Montag, 22. Juli 2019

Wie der Boom am Arbeitsmarkt wirklich aussieht Teilzeit-Republik Deutschland - das ist das wahre Jobwunder

Pendler am Frankfurter Hauptbahnhof

2. Teil: Bald mehr neue Teilzeit- als Vollzeitstellen

Auch die Zahl der marginal Beschäftigten schrumpft. Mit 5,3 Millionen (immer noch fast jeder Achte) ist laut IAB bald der niedrigste Stand seit 2002 erreicht. Es sieht fast wie eine Rückkehr zum Normalarbeitsverhältnis vor Gerhard Schröders Agenda 2010 aus. Allerdings ist der Begriff marginale Beschäftigung sehr weit gefasst - und auch unter den sozialversicherungspflichtig Beschäftigten verbergen sich manche mit prekären Verhältnissen.

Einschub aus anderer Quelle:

(** An append that is logged keeps the number of unstable records below the policy. *)
Lemma WAL_Append_below ctx io p w ps w' lsn err :
  wal_inv w ps -> zlen ps + 2 < u64_max -> WAL_Append ctx io p w = (w', (lsn, err)) -> lsn <> 0 ->
  0 < w_SyncEvery w -> w_poisoned w' = None -> w_dirtyRecords w' < w_SyncEvery w.
Proof.
  intros Hinv Hmax H Hl Hse Hp. pose proof (WAL_Append_spec _ _ _ _ _ _ _ _ Hinv Hmax H) as (_ & _ & _ & [(-> & _)|Hcase]); [done|].
  destruct Hcase as (_ & _ & _ & _ & _ & _ & Hpe & _ & Hs).
  destruct ((0 <? w_SyncEvery w) && (w_SyncEvery w <=? w_dirtyRecords w + 1)) eqn:E.
  - destruct Hs as [Hs _]. destruct (Hs (proj1 Hpe Hp)) as [-> _]. lia.
  - destruct Hs as (_ & -> & _). apply andb_false_iff in E as [E|E]; to_prop; lia.
Qed.

Lemma zlen_logged ps done : zlen (ps ++ logged done) <= zlen ps + zlen done.
Proof.
  rewrite zlen_app. unfold zlen, logged. induction done as [|r done IH]; cbn; [lia|]. destruct (logged_payload r); cbn; lia.
Qed.
Lemma logged_snoc done r : logged (done ++ [r]) = logged done ++ option_list (logged_payload r).
Proof. unfold logged. rewrite omap_app. cbn. by destruct (logged_payload r). Qed.

(** The promises after one more answer: the new one, if it is a promise, finds
    no record unstable. *)
Lemma promises_snoc se ps done r d d' :
  (forall i r, done !! i = Some r -> promises se r = true -> zlen (ps ++ logged (take (S i) done)) <= zlen (ps ++ logged done) - d) ->
  zlen (ps ++ logged done) - d <= zlen (ps ++ logged (done ++ [r])) - d' -> (promises se r = true -> d' = 0) ->
  forall i r', (done ++ [r]) !! i = Some r' -> promises se r' = true ->
    zlen (ps ++ logged (take (S i) (done ++ [r]))) <= zlen (ps ++ logged (done ++ [r])) - d'.
Proof.
  intros Hdone Hd Hr i r' Hi Hp. apply lookup_snoc_Some in Hi as [[Hl Hi]|[-> <-]].
  - rewrite take_app_le by lia. specialize (Hdone i r' Hi Hp). lia.
  - rewrite (take_ge (done ++ [r])) by (rewrite length_app; cbn; lia). rewrite (Hr Hp). lia.
Qed.

Lemma log_run_call se ps done w lost call w' answer :
  log_run se ps done w lost -> zlen ps + zlen done + 2 < u64_max -> run_log_call call w = (w', answer) ->
  exists lost', log_run se ps (done ++ [(call, answer)]) w' lost'.
Proof.
  intros [Hs He Hl Hst Hd] Hmax H. pose proof (zlen_logged ps done) as Hz.
  assert (Hlost : forall p, lost = Some p -> exists ctx io e, (LogAppend ctx io p, (0, Some e)) ∈ done ++ [(call, answer)]).
  { intros p Hp. destruct (Hl p Hp) as (c & i & e & Hin). exists c, i, e. apply elem_of_app. by left. }
  destruct call as [ctx io p|ctx io]; cbn [run_log_call] in H.
  - destruct answer as [lsn err].
    destruct (log_state_append ctx io p w _ lost w' lsn err Hs ltac:(lia) H) as (He' & [(-> & Herr & Hw)|(Hlsn & -> & _ & Hs' & Hp' & Hd' & H1)]).
    + destruct err as [e|]; [|done].
      assert (Hlg : logged (done ++ [(LogAppend ctx io p, (0, Some e))]) = logged done) by by rewrite logged_snoc, app_nil_r.
      destruct Hw as [->|(-> & _ & Hpo & Hdd & Hs')].
      * exists lost. split; [by rewrite Hlg|done|done| |done]. eapply promises_snoc; [exact Hst|rewrite Hlg; lia|done].
      * exists (Some p). split; [by rewrite Hlg|congruence| | |by intros].
        -- intros ? [= <-]. exists ctx, io, e. apply elem_of_app. right. by left.
        -- eapply promises_snoc; [exact Hst|rewrite Hlg; lia|done].
    + pose proof (zlen_nonneg (ps ++ logged done)) as Hn.
      assert (Hlg : logged (done ++ [(LogAppend ctx io p, (lsn, err))]) = logged done ++ [p]).
      { rewrite logged_snoc. cbn. destruct (lsn =? 0) eqn:E; [to_prop; lia|done]. }
      exists None. split; [by rewrite Hlg, app_assoc|congruence|done| |].
      * eapply promises_snoc; [exact Hst|rewrite Hlg, app_assoc, (zlen_app _ [p]); change (zlen [p]) with 1; lia|].
        cbn. destruct err; [done|]. intros Hse. to_prop. apply H1; [congruence|done].
      * intros Hse Hpo. rewrite <- He. eapply (WAL_Append_below ctx io p w); [apply Hs|lia|exact H|lia|lia|done].
  - destruct (WAL_Sync ctx io w) as [w1 err] eqn:Es. injection H as <- <-.
    assert (Hlg : logged (done ++ [(LogSync ctx io, (0, err))]) = logged done) by by rewrite logged_snoc, app_nil_r.
    destruct (log_state_sync _ _ _ _ _ _ _ Hs Es) as (Hs' & He' & Hok). destruct (WAL_Sync_dirty _ _ _ _ _ Es) as [Hdd Hpp].
    pose proof (wi_dirty _ _ (ls_inv _ _ _ Hs)) as Hnn. exists lost. split; [by rewrite Hlg|congruence|done| |].
    + eapply promises_snoc; [exact Hst|rewrite Hlg; destruct Hdd as [-> | ->]; lia|]. cbn. destruct err; [done|]. intros _. by apply Hok.
    + intros Hse Hpo. specialize (Hd Hse (Hpp Hpo)). destruct Hdd as [-> | ->]; lia.
Qed.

Besonders markant ist die Zunahme der Beschäftigten in Teilzeit. Während die Vollzeitjobs im Jahresvergleich um 1,8 Prozent zulegten, wuchs die Zahl der (sozialversicherten) Teilzeitkräfte um 2,8 Prozent auf 9,4 Millionen - fast 40 Prozent der Arbeitnehmer. Die IAB-Prognose hatte zuletzt jedoch eine noch stärkere Verschiebung in Richtung Teilzeit vorhergesehen als jetzt von der Statistik gemessen. 2019 sollen demnach erstmals mehr neue Teilzeit- als Vollzeitjobs entstehen. Die Zahl der Arbeitsstunden wächst dennoch im Gleichschritt mit der Zahl der Beschäftigten.

Der Arbeitgeberverband BDA argumentiert in einer Broschüre über "die Mär von der prekären Arbeitswelt", Teilzeit sei "fast immer aus privaten Gründen gewollt" - also kein Ausdruck negativen Drucks auf das Normalarbeitsverhältnis. Zum Jahreswechsel hat der Bund den Anspruch der Beschäftigten auf Teilzeitarbeit (genauer gesagt auf anschließende Rückkehr in Vollzeit) ausgeweitet. Mehr Teilzeit gilt als Fortschritt in Richtung Vereinbarkeit von Beruf und Familie.

Auf der anderen Seite vergrößert der Teilzeittrend die Kluft zwischen Männern und Frauen, die mehr als drei Viertel der Teilzeitjobs ausüben - die privaten Gründe heißen oft Kinder oder pflegebedürftige Angehörige. Für den Koblenzer Ökonom Stefan Sell ist das deutsche Jobwunder, wenn auch nicht absolut schlecht, doch "schlechter als sein Ruf", weil die sozialen Sicherungssysteme immer noch auf der Annahme jahrzehntelanger Vollzeitarbeit beruhten. Die vielen Teilzeitjobs vor allem im Einzelhandel oder dem Gastgewerbe seien "eine sichere Quelle für zukünftige Altersarmut".